Wednesday various

Thursday various

  • Roger Ebert on trivia:

    The fatal flaw in the concept of trivia is that it mistakes information for knowledge. There is no end to information. Some say the entire universe is made from it, when you get right down to the bottom, under the turtles. There is, alas, quite a shortage of knowledge. I think I will recite this paragraph the next time I’m asked a trivia question.

  • In all the talk about whether or not Google should be allowed to scan massive numbers of books and make them available in electronic form — a matter that’s still not yet resolved, due to pending litigation — there’s one question I haven’t seen raised a lot: can Google even do this well? There’s some evidence here to suggest not. Certainly, even if Google Book Search goes ahead, it may need some significant work. [via]
  • Mad Max fan builds replica Interceptor, moves to Outback. I’d make a Thunderdome joke, but I think we’re all trying to get beyond Thunderdome.
  • Police baffled as dozens of “suicidal” cows throw themselves off cliff in the Alps. Warning, there are some images (not terribly graphic or close-up, but potentially distressing) of the dead cows. [via]
  • And finally, given that I’m taking tomorrow off, I find it pretty easy to sing the praises of the four-day workweek. I wonder if I could broach the idea of my telecommuting one day a week. Most everything I do is via e-mail, and working on manuscripts that are delivered via e-mail, and there are even some things — most recently checking if a video was on our YouTube channel, which ironically is blocked at the office — that I can only do at home. I don’t have any serious expectations that it could happen, but it’s an interesting thought. [via]

Friday various

  • I haven’t yet been to Manhattan’s new High Line park, but now I see what I’ve been missing:

    Some guests at The Standard Hotel have stripped off to frolic naked in front of their rooms’ floor-to-ceiling windows, which are easily viewed from the newly-opened elevated High Line park.

    I particularly like how the hotel promises “to ‘remind guests of the transparency’ of the windows.” Who knew windows were transparent?!

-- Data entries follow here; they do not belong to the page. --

(* ===== verification/Deferred.v ===== *)
(** * Deferred cleanup actions ([common-utils/src/lib.rs], [Deferred])

    A [Deferred] collects closures that run, last added first, when it goes
    out of scope; an action can be run early ([call_now]) or taken out
    unrun ([remove], [remove_all]).  An action is an element of an arbitrary
    type; running it is recorded in the order it happens. *)
From S2P Require Import Prelude.
From Stdlib Require Import Sorting.Sorted.

Module deferred.
Abbreviation ActionID := nat.

Record Deferred (A : Type) := mkDeferred {
  actions : list (ActionID * A);
  last_id : ActionID;
}.
Arguments mkDeferred {_} _ _.
Arguments actions {_} _.
Arguments last_id {_} _.

Section Operations.
Context {A : Type}.
Implicit Types (d : Deferred A) (id : ActionID) (a : A).

(** [Deferred::new] *)
Definition new : Deferred A := mkDeferred [] 0.

(** [Deferred::add] *)
Definition add d a : Deferred A * ActionID :=
  let id := last_id d in
  (mkDeferred (actions d ++ [(id, a)]) (last_id d + 1), id).

(** [Deferred::pop_action]: the first action with this id is taken out. *)
Definition pop_action d id : option (ActionID * A) * Deferred A :=
  match list_find (λ p : ActionID * A, p.1 = id) (actions d) with
  | Some (idx, p) => (Some p, mkDeferred (delete idx (actions d)) (last_id d))
  | None => (None, d)
  end.

(** [Deferred::call_now]: the actions that ran, and the state after. *)
Definition call_now d id : list (ActionID * A) * Deferred A :=
  match pop_action d id with
  | (Some p, d') => ([p], d')
  | (None, d') => ([], d')
  end.

(** [Deferred::remove] *)
Definition remove d id : bool * Deferred A :=
  match pop_action d id with
  | (Some _, d') => (true, d')
  | (None, d') => (false, d')
  end.

(** [Deferred::remove_all] *)
Definition remove_all d : Deferred A := mkDeferred [] (last_id d).

(** [Drop for Deferred]: drain in reverse. *)
Definition drop_deferred d : list (ActionID * A) := reverse (actions d).

(** A scope that uses a [Deferred]: what it does to it, in order. *)
Inductive op :=
| Add (a : A)
| CallNow (id : ActionID)
| Remove (id : ActionID)
| RemoveAll.

(** One operation: state after, actions that ran, actions taken out unrun,
    actions added. *)
Definition exec_op d (o : op) :
    Deferred A * list (ActionID * A) * list (ActionID * A) * list (ActionID * A) :=
  match o with
  | Add a => let '(d', id) := add d a in (d', [], [], [(id, a)])
  | CallNow id => let '(ran, d') := call_now d id in (d', ran, [], [])
  | Remove id => let '(_, d') := remove d id in (d', [], option_list (pop_action d id).1, [])
  | RemoveAll => (remove_all d, [], actions d, [])
  end.

Record log := mkLog {
  ran : list (ActionID * A);       (* in the order they ran *)
  discarded : list (ActionID * A);
  added : list (ActionID * A);
}.

Fixpoint exec d (ops : list op) : Deferred A * log :=
  match ops with
  | [] => (d, mkLog [] [] [])
  | o :: ops =>
      let '(d1, r, x, n) := exec_op d o in
      let '(d2, l) := exec d1 ops in
      (d2, mkLog (r ++ ran l) (x ++ discarded l) (n ++ added l))
  end.

(** The whole life of the value: created, used, dropped. *)
Definition scope (ops : list op) : log :=
  let '(d, l) := exec new ops in
  mkLog (ran l ++ drop_deferred d) (discarded l) (added l).

(** Ids are handed out in increasing order and never reused. *)
Definition wf d : Prop :=
  StronglySorted lt (actions d).*1 ∧ Forall (λ p, p.1 < last_id d) (actions d).

(** ** Lemmas *)
Lemma pop_action_spec d id p d' :
  pop_action d id = (Some p, d') →
  p.1 = id ∧ ∃ l1 l2, actions d = l1 ++ p :: l2 ∧ actions d' = l1 ++ l2 ∧ last_id d' = last_id d.
Proof.
  unfold pop_action. destruct (list_find _ _) as [[i q]|] eqn:E; [|done].
  intros [= <- <-]. apply list_find_Some in E as (Hi & Hq & _).
  split; [done|]. exists (take i (actions d)), (drop (S i) (actions d)).
  rewrite take_drop_middle by done. simpl. rewrite delete_take_drop. done.
Qed.

Lemma pop_action_None d id d' :
  pop_action d id = (None, d') → d' = d ∧ id ∉ (actions d).*1.
Proof.
  unfold pop_action. destruct (list_find _ _) as [[i q]|] eqn:E; [done|].
  intros [= <-]. split; [done|]. apply list_find_None in E.
  rewrite list_elem_of_fmap. intros (p & -> & Hp).
  rewrite Forall_forall in E. by apply (E p).
Qed.

Lemma StronglySorted_middle (l1 l2 : list nat) x :
  StronglySorted lt (l1 ++ x :: l2) → StronglySorted lt (l1 ++ l2).
Proof.
  induction l1 as [|y l1 IH]; simpl; intros H; inversion_clear H; [done|].
  constructor; [auto|]. rewrite Forall_app in *. rewrite Forall_cons in *. naive_solver.
Qed.

Lemma exec_op_wf d o d' r x n : exec_op d o = (d', r, x, n) → wf d → wf d'.
Proof.
  intros H [Hs Hl]. unfold wf.
  assert (∀ id p d1, pop_action d id = (p, d1) →
    StronglySorted lt (actions d1).*1 ∧ Forall (λ p, p.1 < last_id d1) (actions d1)) as Hpop.
  { intros id [p|] d1 E.
    - apply pop_action_spec in E as (_ & l1 & l2 & E & -> & ->). rewrite E in Hs, Hl.
      rewrite fmap_app, fmap_cons in Hs. rewrite fmap_app.
      split; [by eapply StronglySorted_middle|].
      rewrite Forall_app in *. rewrite Forall_cons in *. naive_solver.
    - by apply pop_action_None in E as [-> _]. }
  destruct o; simpl in H; unfold call_now, remove in H; simplify_eq/=.
  - rewrite fmap_app. split.
    + apply StronglySorted_snoc; [done|]. by apply Forall_fmap.
    + apply Forall_app. split; [|repeat constructor; simpl; lia].
      eapply Forall_impl; [exact Hl|]. simpl; intros; lia.
  - destruct (pop_action d id) as [[p|] d1] eqn:E; simplify_eq; eauto.
  - destruct (pop_action d id) as [[p|] d1] eqn:E; simplify_eq; eauto.
  - repeat constructor.
Qed.

Lemma exec_op_conserves d o d' r x n :
  exec_op d o = (d', r, x, n) →
  actions d ++ n ≡ₚ r ++ x ++ actions d' ∧
  last_id d' = last_id d + length n ∧ n.*1 = seq (last_id d) (length n).
Proof.
  intros H. destruct o; simpl in H; unfold call_now, remove in H; simplify_eq/=.
  - rewrite Nat.add_1_r. done.
  - destruct (pop_action d id) as [[p|] d1] eqn:E; simplify_eq/=.
    + apply pop_action_spec in E as (_ & l1 & l2 & -> & -> & ->).
      rewrite app_nil_r, Nat.add_0_r. split; [|done]. symmetry. apply Permutation_middle.
    + apply pop_action_None in E as [-> _]. by rewrite app_nil_r, Nat.add_0_r.
  - destruct (pop_action d id) as [[p|] d1] eqn:E; simplify_eq/=.
    + apply pop_action_spec in E as (_ & l1 & l2 & -> & -> & ->).
      rewrite app_nil_r, Nat.add_0_r. split; [|done]. symmetry. apply Permutation_middle.
    + apply pop_action_None in E as [-> _]. by rewrite app_nil_r, Nat.add_0_r.
  - rewrite Nat.add_0_r. done.
Qed.

Lemma exec_wf d ops d' l : exec d ops = (d', l) → wf d → wf d'.
Proof.
  revert d d' l; induction ops as [|o ops IH]; intros d d' l; simpl; [naive_solver|].
  destruct (exec_op d o) as [[[d1 r] x] n] eqn:E, (exec d1 ops) as [d2 l'] eqn:E'.
  intros [= <- <-] ?. eauto using exec_op_wf.
Qed.

Lemma exec_conserves d ops d' l :
  exec d ops = (d', l) →
  actions d ++ added l ≡ₚ ran l ++ discarded l ++ actions d' ∧
  (added l).*1 = seq (last_id d) (length (added l)).
Proof.
  revert d d' l; induction ops as [|o ops IH]; intros d d' l; simpl.
  { intros [= <- <-]; simpl. by rewrite app_nil_r. }
  destruct (exec_op d o) as [[[d1 r] x] n] eqn:E, (exec d1 ops) as [d2 l'] eqn:E'.
  intros [= <- <-]; simpl.
  apply exec_op_conserves in E as (Hp & Hl & Hn). apply IH in E' as (Hp' & Hn').
  split.
  - rewrite (assoc_L (++)), Hp, <-!(assoc_L (++)), Hp'. solve_Permutation.
  - rewrite fmap_app, Hn, Hn', Hl, length_app. by rewrite seq_app.
Qed.

Lemma wf_new : wf new.
Proof. repeat constructor. Qed.
End Operations.

Arguments op : clear implicits.
Arguments log : clear implicits.

(** However a scope adds, runs early and removes deferred actions,
    once the value is dropped every action that was added has either run
    exactly once or been taken out unrun, never both and never twice. *)
Lemma scope_runs_once {A} (ops : list (op A)) :
  let l := scope ops in
  added l ≡ₚ ran l ++ discarded l ∧ NoDup (ran l ++ discarded l).*1.
Proof.
  unfold scope. destruct (exec new ops) as [d l] eqn:E. simpl.
  apply exec_conserves in E as [Hp Hn]. simpl in Hp, Hn.
  assert (added l ≡ₚ (ran l ++ drop_deferred d) ++ discarded l) as Hperm.
  { unfold drop_deferred. rewrite Hp, reverse_Permutation. solve_Permutation. }
  split; [done|]. rewrite <-Hperm, Hn. apply NoDup_seq.
Qed.

(** Dropping runs the remaining actions last-added first: their ids
    come out strictly decreasing, whatever was run early or removed before,
    and no action runs after a removal of its id. *)
Lemma drop_is_lifo {A} (ops : list (op A)) d l (He : exec new ops = (d, l)) :
  StronglySorted (flip lt) (drop_deferred d).*1 ∧
  ran (scope ops) = ran l ++ drop_deferred d ∧
  (∀ p, p ∈ discarded l → p.1 ∉ (ran (scope ops)).*1).
Proof.
  split_and!.
  - apply exec_wf in He as [Hs _]; [|apply wf_new].
    unfold drop_deferred. rewrite fmap_reverse.
    induction Hs as [|x xs Hxs IH Hx]; [constructor|].
    rewrite reverse_cons.
    assert (Forall (λ y, x < y) (reverse xs)) as Hrx.
    { rewrite Forall_forall in *. intros y. rewrite elem_of_reverse. apply Hx. }
    clear Hxs Hx. revert Hrx.
    induction IH as [|y ys Hys IH' Hy]; intros Hrx; [by repeat constructor|].
    apply Forall_cons in Hrx as [? ?]. constructor; [auto|].
    apply Forall_app. split; [done|by repeat constructor].
  - unfold scope. by rewrite He.
  - intros p Hp Hin. destruct (scope_runs_once ops) as [_ Hnd].
    rewrite fmap_app, NoDup_app in Hnd. destruct Hnd as (_ & Hdis & _).
    apply (Hdis _ Hin). unfold scope. rewrite He. simpl.
    by apply list_elem_of_fmap_2.
Qed.

Example drop_is_lifo_witness :
  let ops := [Add "a"; Add "b"; Add "c"; CallNow 1; Remove 7] in
  StronglySorted (flip lt) [2; 0] ∧
  ran (scope ops) = [(1, "b")] ++ [(2, "c"); (0, "a")] ∧
  (∀ p, p ∈ ([] : list (nat * string)) → p.1 ∉ (ran (scope ops)).*1).
Proof.
  exact (drop_is_lifo [Add "a"; Add "b"; Add "c"; CallNow 1; Remove 7]
    (mkDeferred [(0, "a"); (2, "c")] 3) _ eq_refl).
Defined.
End deferred.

  • In all the talk about saving Reading Rainbow, which is going off the air after 26 years, I’ve been sort of amazed that no one’s remarked on one simple thing: the show actually went off the air three years ago. At least, that’s when Burton quit, disappointed with the direction the show’s news owners wanted to take it. New episodes haven’t been made since 2006. It’s disappointing there isn’t money in anybody’s pockets to keep repeats on the air — it really was a terrific program — but it’s also a little disingenuous (or only half the story) to call this the show’s end.
  • If you’re really feeling nostalgic for PBS children’s programming, why not check out the original pitch for Sesame Street?
  • I didn’t find TinEye particularly useful myself, but I do kind of like the idea of a “reverse search engine.” [via]
  • And finally, Warren Ellis on the smallness of the future:

    I miss vast, mad underground bases as much as the next person, possibly more, because deep down I feel like I always should have been a James Bond villain – but I adore the fact that the Jet Propulsion Lab appears to control the Mars rovers from a Portakabin somewhere outside Pasadena. And there’s great appeal in the notion that today’s architecture students will be faced with problems involving not great stupid boondoggles like Olympic stadia that in six years’ time will be nothing more than receptacles for the foaming, incandescent urine of meths-drinking tramps, but instead will be asked for solutions to concepts like the intron depot. From rust-prone compression rings and precast concrete sections for a tumour of idiocy, to atomic-scale cathedral stations for organising the blood-borne trajectories of rot-proof buckytube bullet-trains. This is beautiful to me.